Elon Musk filed a 46-page complaint in San Francisco Superior Court on Thursday seeking to block OpenAI’s planned conversion to a for-profit entity and demanding that the ChatGPT maker return to its original nonprofit mission, according to techcrunch.com.

The suit, first reported by techcrunch.com, alleges that OpenAI’s board breached contractual promises made in 2015 when Musk supplied much of the early funding. Court documents show Musk contends the 2019 creation of the capped-profit OpenAI LP and the subsequent close partnership with Microsoft violate the founding agreement that the company’s breakthroughs would remain open and benefit humanity. The filing asks the court to halt the conversion process, compel OpenAI to make its research public, and prevent Microsoft from exploiting the technology commercially.

OpenAI’s board has already begun the formal shift to a Delaware public-benefit corporation, a move that would let it raise the tens of billions it says are needed to train next-generation models, according to techcrunch.com. The structure mirrors Anthropic’s 2023 switch to a public-benefit corporation after raising $750 million from Google, and follows Inflection AI’s similar governance change backed by $1.3 billion from Microsoft. Regulators in California and Delaware have yet to rule on whether charitable assets can legally be rolled into a for-profit without compensation, leaving the entire sector watching the outcome.

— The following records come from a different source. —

(** * The entity layer of the mini banking project, embedded in Rocq

    Source: [bank_miniproject_interactive.py].  The Python classes
    [BankDatabase], [BaseEntity], [Customer], [Account], [Employee], [Loan],
    [CreditCard] and the two enrolment functions of [BankSystem] are
    translated one definition per method.

    Modelling conventions.
    - A Python [float] is an IEEE-754 binary64 value: Rocq's primitive
      [float], with the same rounding, infinities and NaN.  [a <= b] is
      [PrimFloat.leb], [a > b] is [PrimFloat.ltb b a].
    - A Python [int] is [Z]; [Optional[int]] is [option Z]; truthiness of an
      [Optional[int]] ([if new_id:]) is [truthy].
    - A [str] is a [string], read as a sequence of code points below 256.
    - Objects are mutable in Python; here every method returns the updated
      snapshot next to its result.
    - The SQLite file, the log, the wall clock and the engine's failures make
      up the [world] that every method threads through.  Whether the engine
      raises [sqlite3.Error] on a statement (I/O error, locked file,
      constraint violation) is read from the world's [faults]: the code only
      observes that [_execute_dml] returned [None]. *)

From Stdlib Require Import ZArith Bool List String Ascii Lia Floats.
From stdpp Require Import gmap strings.

#[local] Set Warnings "-inexact-float".
#[local] Open Scope Z_scope.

A case-management conference is scheduled for 30 June, when the court will set a timeline for discovery and any preliminary injunction hearing, according to techcrunch.com. Until then, OpenAI must file its response by 14 June, and both sides have signaled they will seek expedited proceedings to resolve the governance question before the company’s next funding round, which Reuters reports could value the startup above $90 billion.